[Data under study]

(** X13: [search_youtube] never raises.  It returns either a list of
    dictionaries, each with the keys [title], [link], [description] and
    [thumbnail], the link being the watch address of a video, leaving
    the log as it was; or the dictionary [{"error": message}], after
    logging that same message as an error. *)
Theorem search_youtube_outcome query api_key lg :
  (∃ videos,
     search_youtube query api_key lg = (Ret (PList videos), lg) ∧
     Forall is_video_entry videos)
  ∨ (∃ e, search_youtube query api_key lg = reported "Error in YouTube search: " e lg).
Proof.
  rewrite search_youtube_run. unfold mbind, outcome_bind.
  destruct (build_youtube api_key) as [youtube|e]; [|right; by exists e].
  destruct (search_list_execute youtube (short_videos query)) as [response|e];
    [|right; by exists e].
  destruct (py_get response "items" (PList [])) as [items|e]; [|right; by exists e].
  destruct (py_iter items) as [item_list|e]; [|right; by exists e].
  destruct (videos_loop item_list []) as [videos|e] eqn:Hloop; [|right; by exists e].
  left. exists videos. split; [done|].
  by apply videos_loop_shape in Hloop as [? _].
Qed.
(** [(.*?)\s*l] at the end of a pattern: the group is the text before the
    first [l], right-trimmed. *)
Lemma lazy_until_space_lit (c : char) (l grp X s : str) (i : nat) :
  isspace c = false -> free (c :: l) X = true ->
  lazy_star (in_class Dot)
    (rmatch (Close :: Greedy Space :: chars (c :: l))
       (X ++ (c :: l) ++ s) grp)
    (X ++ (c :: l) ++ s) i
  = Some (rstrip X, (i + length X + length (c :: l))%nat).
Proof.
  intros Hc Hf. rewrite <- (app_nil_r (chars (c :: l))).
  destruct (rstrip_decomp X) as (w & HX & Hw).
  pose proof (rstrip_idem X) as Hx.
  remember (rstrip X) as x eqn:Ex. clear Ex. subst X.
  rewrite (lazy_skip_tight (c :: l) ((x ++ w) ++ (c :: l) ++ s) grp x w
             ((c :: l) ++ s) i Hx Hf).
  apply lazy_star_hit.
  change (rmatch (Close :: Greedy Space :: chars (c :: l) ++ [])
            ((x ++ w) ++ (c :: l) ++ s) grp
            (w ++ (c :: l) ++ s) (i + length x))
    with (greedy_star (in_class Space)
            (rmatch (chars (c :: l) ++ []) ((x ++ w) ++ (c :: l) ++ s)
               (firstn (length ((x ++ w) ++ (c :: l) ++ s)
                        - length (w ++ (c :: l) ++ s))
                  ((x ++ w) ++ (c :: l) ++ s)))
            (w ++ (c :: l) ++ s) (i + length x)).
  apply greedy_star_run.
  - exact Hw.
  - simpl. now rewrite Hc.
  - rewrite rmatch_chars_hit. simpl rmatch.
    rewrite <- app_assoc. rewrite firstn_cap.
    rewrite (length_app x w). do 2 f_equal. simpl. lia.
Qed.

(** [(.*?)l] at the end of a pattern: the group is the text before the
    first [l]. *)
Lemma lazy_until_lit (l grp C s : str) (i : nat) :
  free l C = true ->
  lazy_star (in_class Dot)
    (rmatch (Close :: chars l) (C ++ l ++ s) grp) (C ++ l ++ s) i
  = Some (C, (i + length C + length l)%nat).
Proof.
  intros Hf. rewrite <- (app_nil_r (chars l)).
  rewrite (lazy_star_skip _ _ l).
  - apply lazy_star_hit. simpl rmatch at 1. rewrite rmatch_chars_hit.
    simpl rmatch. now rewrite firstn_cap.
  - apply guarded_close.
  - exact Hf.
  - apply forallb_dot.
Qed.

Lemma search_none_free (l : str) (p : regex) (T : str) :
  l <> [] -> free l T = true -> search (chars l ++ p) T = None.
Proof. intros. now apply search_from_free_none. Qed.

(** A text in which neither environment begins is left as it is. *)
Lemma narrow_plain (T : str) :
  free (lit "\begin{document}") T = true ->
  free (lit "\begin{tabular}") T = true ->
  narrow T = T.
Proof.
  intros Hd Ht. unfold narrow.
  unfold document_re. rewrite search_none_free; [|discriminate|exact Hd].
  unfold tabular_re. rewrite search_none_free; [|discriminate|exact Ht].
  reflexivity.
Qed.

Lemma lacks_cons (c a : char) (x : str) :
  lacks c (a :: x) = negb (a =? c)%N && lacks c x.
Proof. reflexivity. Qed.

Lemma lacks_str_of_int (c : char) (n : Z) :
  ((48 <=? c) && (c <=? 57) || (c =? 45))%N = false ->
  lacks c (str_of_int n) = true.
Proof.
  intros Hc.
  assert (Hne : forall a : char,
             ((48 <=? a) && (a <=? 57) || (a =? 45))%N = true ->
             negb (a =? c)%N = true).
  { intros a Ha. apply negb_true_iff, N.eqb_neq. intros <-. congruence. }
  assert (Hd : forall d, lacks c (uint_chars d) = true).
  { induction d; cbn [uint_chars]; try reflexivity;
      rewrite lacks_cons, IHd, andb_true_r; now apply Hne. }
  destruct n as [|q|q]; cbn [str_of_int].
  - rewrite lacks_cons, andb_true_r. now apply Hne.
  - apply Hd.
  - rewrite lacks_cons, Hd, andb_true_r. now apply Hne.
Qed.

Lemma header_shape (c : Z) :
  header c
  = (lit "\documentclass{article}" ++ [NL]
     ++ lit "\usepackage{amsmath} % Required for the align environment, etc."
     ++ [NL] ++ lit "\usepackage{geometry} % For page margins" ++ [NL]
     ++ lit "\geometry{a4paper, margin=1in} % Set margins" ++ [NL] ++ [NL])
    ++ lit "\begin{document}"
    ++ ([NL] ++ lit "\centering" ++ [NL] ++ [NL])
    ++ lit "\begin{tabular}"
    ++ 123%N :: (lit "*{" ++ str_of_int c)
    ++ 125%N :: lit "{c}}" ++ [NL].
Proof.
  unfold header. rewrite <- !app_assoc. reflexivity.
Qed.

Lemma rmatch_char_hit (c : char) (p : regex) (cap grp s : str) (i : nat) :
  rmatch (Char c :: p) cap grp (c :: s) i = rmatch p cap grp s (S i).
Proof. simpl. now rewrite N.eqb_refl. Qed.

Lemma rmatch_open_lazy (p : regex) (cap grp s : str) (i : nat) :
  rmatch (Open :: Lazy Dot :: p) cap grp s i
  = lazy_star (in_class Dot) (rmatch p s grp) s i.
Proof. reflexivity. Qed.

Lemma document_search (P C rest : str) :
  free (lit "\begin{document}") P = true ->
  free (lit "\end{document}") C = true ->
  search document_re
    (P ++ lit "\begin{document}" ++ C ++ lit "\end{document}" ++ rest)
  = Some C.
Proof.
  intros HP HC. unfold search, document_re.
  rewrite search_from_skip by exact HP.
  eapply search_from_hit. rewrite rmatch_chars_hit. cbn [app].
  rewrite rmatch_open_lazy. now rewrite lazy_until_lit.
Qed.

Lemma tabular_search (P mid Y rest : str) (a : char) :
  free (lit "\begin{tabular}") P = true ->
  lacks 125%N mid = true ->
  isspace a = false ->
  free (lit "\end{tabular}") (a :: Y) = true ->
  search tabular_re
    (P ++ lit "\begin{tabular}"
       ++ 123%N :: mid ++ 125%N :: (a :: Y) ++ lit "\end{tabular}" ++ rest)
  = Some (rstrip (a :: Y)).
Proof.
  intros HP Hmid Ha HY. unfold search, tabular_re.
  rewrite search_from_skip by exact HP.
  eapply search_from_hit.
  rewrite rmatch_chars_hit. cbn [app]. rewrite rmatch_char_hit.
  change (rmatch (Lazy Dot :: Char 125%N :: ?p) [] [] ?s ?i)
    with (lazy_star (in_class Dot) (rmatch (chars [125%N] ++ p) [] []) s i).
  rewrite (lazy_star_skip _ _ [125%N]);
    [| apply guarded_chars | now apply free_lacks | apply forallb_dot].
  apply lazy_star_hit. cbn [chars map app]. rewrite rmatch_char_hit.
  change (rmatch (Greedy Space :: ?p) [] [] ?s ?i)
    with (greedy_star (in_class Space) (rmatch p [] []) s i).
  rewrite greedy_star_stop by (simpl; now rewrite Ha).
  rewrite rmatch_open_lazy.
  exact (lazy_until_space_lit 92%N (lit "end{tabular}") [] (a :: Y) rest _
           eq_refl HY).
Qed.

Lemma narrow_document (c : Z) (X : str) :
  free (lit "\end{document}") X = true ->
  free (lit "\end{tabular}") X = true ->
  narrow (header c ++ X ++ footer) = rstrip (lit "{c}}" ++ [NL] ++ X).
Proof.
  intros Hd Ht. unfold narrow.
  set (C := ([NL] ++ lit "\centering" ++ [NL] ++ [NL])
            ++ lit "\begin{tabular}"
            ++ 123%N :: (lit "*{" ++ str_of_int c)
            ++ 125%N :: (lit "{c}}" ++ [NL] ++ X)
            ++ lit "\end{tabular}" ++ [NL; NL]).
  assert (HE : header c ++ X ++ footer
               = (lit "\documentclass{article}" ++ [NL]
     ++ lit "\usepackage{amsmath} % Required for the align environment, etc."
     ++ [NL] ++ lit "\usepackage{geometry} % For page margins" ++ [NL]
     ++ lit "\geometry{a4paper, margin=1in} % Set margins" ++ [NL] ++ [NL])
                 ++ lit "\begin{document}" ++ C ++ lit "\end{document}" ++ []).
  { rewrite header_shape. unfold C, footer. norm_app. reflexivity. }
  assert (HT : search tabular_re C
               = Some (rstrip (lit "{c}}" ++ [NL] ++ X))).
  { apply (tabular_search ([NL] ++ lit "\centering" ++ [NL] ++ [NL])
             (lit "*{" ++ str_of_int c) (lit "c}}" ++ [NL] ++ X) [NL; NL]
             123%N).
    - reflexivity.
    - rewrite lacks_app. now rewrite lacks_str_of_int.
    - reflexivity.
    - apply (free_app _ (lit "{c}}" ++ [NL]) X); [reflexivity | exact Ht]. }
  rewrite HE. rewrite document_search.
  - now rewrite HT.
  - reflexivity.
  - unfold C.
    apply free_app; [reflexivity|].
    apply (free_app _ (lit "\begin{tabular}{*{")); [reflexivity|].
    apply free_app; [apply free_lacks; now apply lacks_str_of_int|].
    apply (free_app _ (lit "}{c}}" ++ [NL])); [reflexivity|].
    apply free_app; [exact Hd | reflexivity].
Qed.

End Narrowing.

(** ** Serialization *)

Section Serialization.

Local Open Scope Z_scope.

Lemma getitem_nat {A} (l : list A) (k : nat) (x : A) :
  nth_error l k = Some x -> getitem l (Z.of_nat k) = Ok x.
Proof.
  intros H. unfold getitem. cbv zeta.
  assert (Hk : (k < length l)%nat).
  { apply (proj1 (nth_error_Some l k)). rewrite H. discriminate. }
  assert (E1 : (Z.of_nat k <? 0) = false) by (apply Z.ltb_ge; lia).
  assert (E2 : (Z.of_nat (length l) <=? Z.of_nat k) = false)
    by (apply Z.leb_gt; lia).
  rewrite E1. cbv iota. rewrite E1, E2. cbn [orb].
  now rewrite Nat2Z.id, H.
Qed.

[/Data under study]

> Your objective
After locating the line with "Proof. simpl. now rewrite N.eqb_refl. Qed." in the material above, return it and each line after it exactly, ending at the line with "change (rmatch (Lazy".

> Reply to the task
Proof. simpl. now rewrite N.eqb_refl. Qed.

Lemma rmatch_open_lazy (p : regex) (cap grp s : str) (i : nat) :
  rmatch (Open :: Lazy Dot :: p) cap grp s i
  = lazy_star (in_class Dot) (rmatch p s grp) s i.
Proof. reflexivity. Qed.

Lemma document_search (P C rest : str) :
  free (lit "\begin{document}") P = true ->
  free (lit "\end{document}") C = true ->
  search document_re
    (P ++ lit "\begin{document}" ++ C ++ lit "\end{document}" ++ rest)
  = Some C.
Proof.
  intros HP HC. unfold search, document_re.
  rewrite search_from_skip by exact HP.
  eapply search_from_hit. rewrite rmatch_chars_hit. cbn [app].
  rewrite rmatch_open_lazy. now rewrite lazy_until_lit.
Qed.

Lemma tabular_search (P mid Y rest : str) (a : char) :
  free (lit "\begin{tabular}") P = true ->
  lacks 125%N mid = true ->
  isspace a = false ->
  free (lit "\end{tabular}") (a :: Y) = true ->
  search tabular_re
    (P ++ lit "\begin{tabular}"
       ++ 123%N :: mid ++ 125%N :: (a :: Y) ++ lit "\end{tabular}" ++ rest)
  = Some (rstrip (a :: Y)).
Proof.
  intros HP Hmid Ha HY. unfold search, tabular_re.
  rewrite search_from_skip by exact HP.
  eapply search_from_hit.
  rewrite rmatch_chars_hit. cbn [app]. rewrite rmatch_char_hit.
  change (rmatch (Lazy Dot :: Char 125%N :: ?p) [] [] ?s ?i)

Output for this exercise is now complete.